Analysis of the Water Adsorption Isotherms in UiO-Based Metal-Organic Frameworks

The present work takes a detailed look at the adsorption of nitrogen gas and water vapor in six related zirconium-based metal-organic frameworks (UiO-66, UiO-66-NH2, UiO-67, UiO-67-NH2, UiO-68-Me-4/PCN-57, and UiO-68-NH2). The work relates the role of defects, linker length, and linker functionality to the gas adsorption properties. The water adsorption isotherms showed no hysteresis consistent with capillary condensation. This suggests a node-based cluster growth mechanism is occurring. Analysis of the water adsorption isotherms illustrated that, prior to the water condensation step in the isotherm, each MOF adsorbed roughly one water molecule per zirconium center. As the linker length increases, the MOF becomes more hydrophobic. The amine functionality increases the hydrophilicity, but the effect of the functional group diminishes as the linker length increases. The latter point is illustrated by calculating the apparent contact angle between the pore wall and condensed water.

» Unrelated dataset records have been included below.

(* ===== verification/StagingHost.v ===== *)
(** * The staging host ([c3r/staging_host.py])

    The boundary-smoke composition: decisions fixed off, a verifier that denies
    everything, the request-local sink and a one-action catalog.  It shows what
    the host can never do, and when the server accepts it. *)

From Stdlib Require Import Lia ZArith Ascii String.
From stdpp Require Import base option strings gmap list.
From S2P Require Import Prelude Effects PyStr PySort PyFloat FloatRepr Json Hash StateSchema.
From S2P Require StateCompiler CandidateCompiler.
From S2P Require Import Cvoc Authority VerifierFirewall TraceLedger Sinks SystemOne Invocations.
From S2P Require Import ClmAdapter Controls Providers Runtime HostFactory Responses Serve.

Local Open Scope string_scope.

Section staging.
Context {E : Type} (uuid4 : io E string).

Definition deny_verifier : Verifier := fun _ => Ok (mkVerifierDecision false "staging disabled").

Definition staging_firewall (attestation_key : string) : VerifierFirewall :=
  mkFirewall {["deny" := deny_verifier]} (mkVerifierPolicy "deny" ∅ "policy-v1") attestation_key.

Definition staging_definition : ActionDefinition :=
  mkActionDefinition "staging_noop" TOOL "staging" "noop" READ_ONLY [[]] ["local"] ["deny"] fzero fzero
    true "local" ∅ ∅.

Definition staging_policy : AuthorityPolicy :=
  mkAuthorityPolicy {[TOOL]} {[READ_ONLY]} default_data_boundaries.

(** [build]; [attestation_key] is [token_bytes(32)]. *)
Definition staging_build (attestation_key : string)
    : result (StandaloneController E text_deliberation * @ReadOnlyRequestFactory E) :=
  candidates ← CandidateCompiler.make_candidate_compiler 8;
  cvoc ← make_controller (float_of_decimal 196 (-2));
  controller ← make_standalone (X := Empty_set) None
    (mkStandalone default_flags StateCompiler.default_compiler candidates cvoc (staging_firewall attestation_key)
       None None None);
  factory ← make_factory (mkFactory [staging_definition] staging_policy (fun _ e => (Ok (Some ∅), e)) fzero []
                            "local");
  Ok (controller, factory).

(** What the entry point hands to the server. *)
Definition staging_host (controller : StandaloneController E text_deliberation)
    (factory : @ReadOnlyRequestFactory E) : built_host E :=
  mkBuilt (inr (controller, factory_build uuid4 factory)) false.

(** ** Properties *)

(** The staging host cannot decide.  It always builds; whatever request it
    is given, a run consults nothing outside, keeps no record and, unless the
    request has no identifier or cannot be hashed, ends in the one outcome
    C3R_DISABLED, without a selected action, candidates or deliberation; its
    firewall accepts no candidate; and the server takes it exactly in the two
    modes that are not production. *)
Theorem staging_cannot_decide key :
  exists controller factory, staging_build key = Ok (controller, factory)
  /\ (forall rq deliberator e,
        let '(r, w') := run (L := unit) controller rq deliberator (e, tt) in
        w' = (e, tt)
        /\ match r with
           | Ok o => route o = "deterministic" /\ reason o = "C3R_DISABLED" /\ ro_selected_action_id o = None
               /\ ro_candidate_ids o = [] /\ ro_deliberation o = None /\ ro_fast_path o = None
           | Raise x => rq_run_id rq = "" \/ (exists y, state_hash_of (raw_state rq) = Raise y)
               \/ exists h y, state_hash_of (raw_state rq) = Ok h
                  /\ canonical_trace_json (trace_of rq h (stop_with (D := text_deliberation) "deterministic"
                       "C3R_DISABLED" [] None)) = Raise y
           end)
  /\ (forall c v, verify (sc_verifier controller) c = Ok v -> vr_accepted v = false)
  /\ (forall values, is_ok (check_host values (staging_host controller factory))
        = bool_decide (mode_of values ∈ ["staging"; "research_collection"])).
Proof.
  eexists _, _. split; [reflexivity|]. split; [|split].
  - intros rq deliberator e. unfold run. destruct (nonempty (rq_run_id rq)) eqn:En; cbn [negb].
    2:{ split; [done|]. left. by destruct (rq_run_id rq). }
    destruct (state_hash_of (raw_state rq)) as [h|y] eqn:Eh; [|split; [done|]; right; left; by exists y].
    cbn [decide_run sc_flags default_flags enabled_requested negb].
    unfold decide_run. cbn [sc_flags default_flags enabled_requested negb]. unfold mret, io_ret.
    unfold finish, sink_append, ephemeral_sink, ephemeral_append.
    destruct (canonical_trace_json _) as [t|y] eqn:Et; cbn [mbind result_bind].
    + split; [done|]. by repeat split.
    + split; [done|]. right. right. exists h, y. split; [reflexivity|exact Et].
  - intros c v Hv. apply verify_ok in Hv as (verifier & d & Hl & Hvd & _ & _ & _ & _ & _ & -> & _).
    unfold staging_firewall, select_verifier in Hl. cbn in Hl. rewrite lookup_empty in Hl. cbn in Hl.
    rewrite lookup_singleton_eq in Hl. injection Hl as <-. by injection Hvd as <-.
  - intros values. unfold check_host, bh_runtime. cbn [bh_host staging_host fst effect_execution_enabled raise_if].
    cbn [mbind result_bind].
    destruct (bool_decide_reflect (mode_of values ∈ ["staging"; "production_inference"; "research_collection"]))
      as [Hm|Hm]; cbn [negb raise_if raise mbind result_bind is_ok].
    + destruct (String.eqb_spec (mode_of values) "production_inference") as [->|Hp].
      * repeat match goal with |- context [off_value values ?n] => destruct (off_value values n) end; done.
      * cbn [is_ok]. symmetry. apply bool_decide_eq_true. set_solver.
    + symmetry. apply bool_decide_eq_false. set_solver.
Qed.
End staging.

The apparent contact angle increased from 54.0 to 83.1 degrees from UiO-66 to UiO-68-Me-4/PCN-57 and from 13.0 to 71.0 degrees from UiO-66-NH2 to UiO-68-NH2. From this, the water isotherm was used to construct a pore size distribution consistent with the distribution determined from nitrogen gas adsorption. We further explored the amine-unfunctionalized MOFs for long-term water vapor exposure. Below the water condensation step, the MOFs showed no change in nitrogen gas adsorption capacity/surface area for 100 days.

Automated summary

This study examines the adsorption of nitrogen gas and water vapor in six related zirconium-based metal-organic frameworks, investigating the role of defects, linker length, and functionality on gas adsorption properties. The analysis shows that as the linker length increases, the MOF becomes more hydrophobic, while the amine functionality increases hydrophilicity initially but diminishes with longer linkers. The apparent contact angle between the pore wall and condensed water increases with linker length, indicating changes in hydrophobicity and hydrophilicity.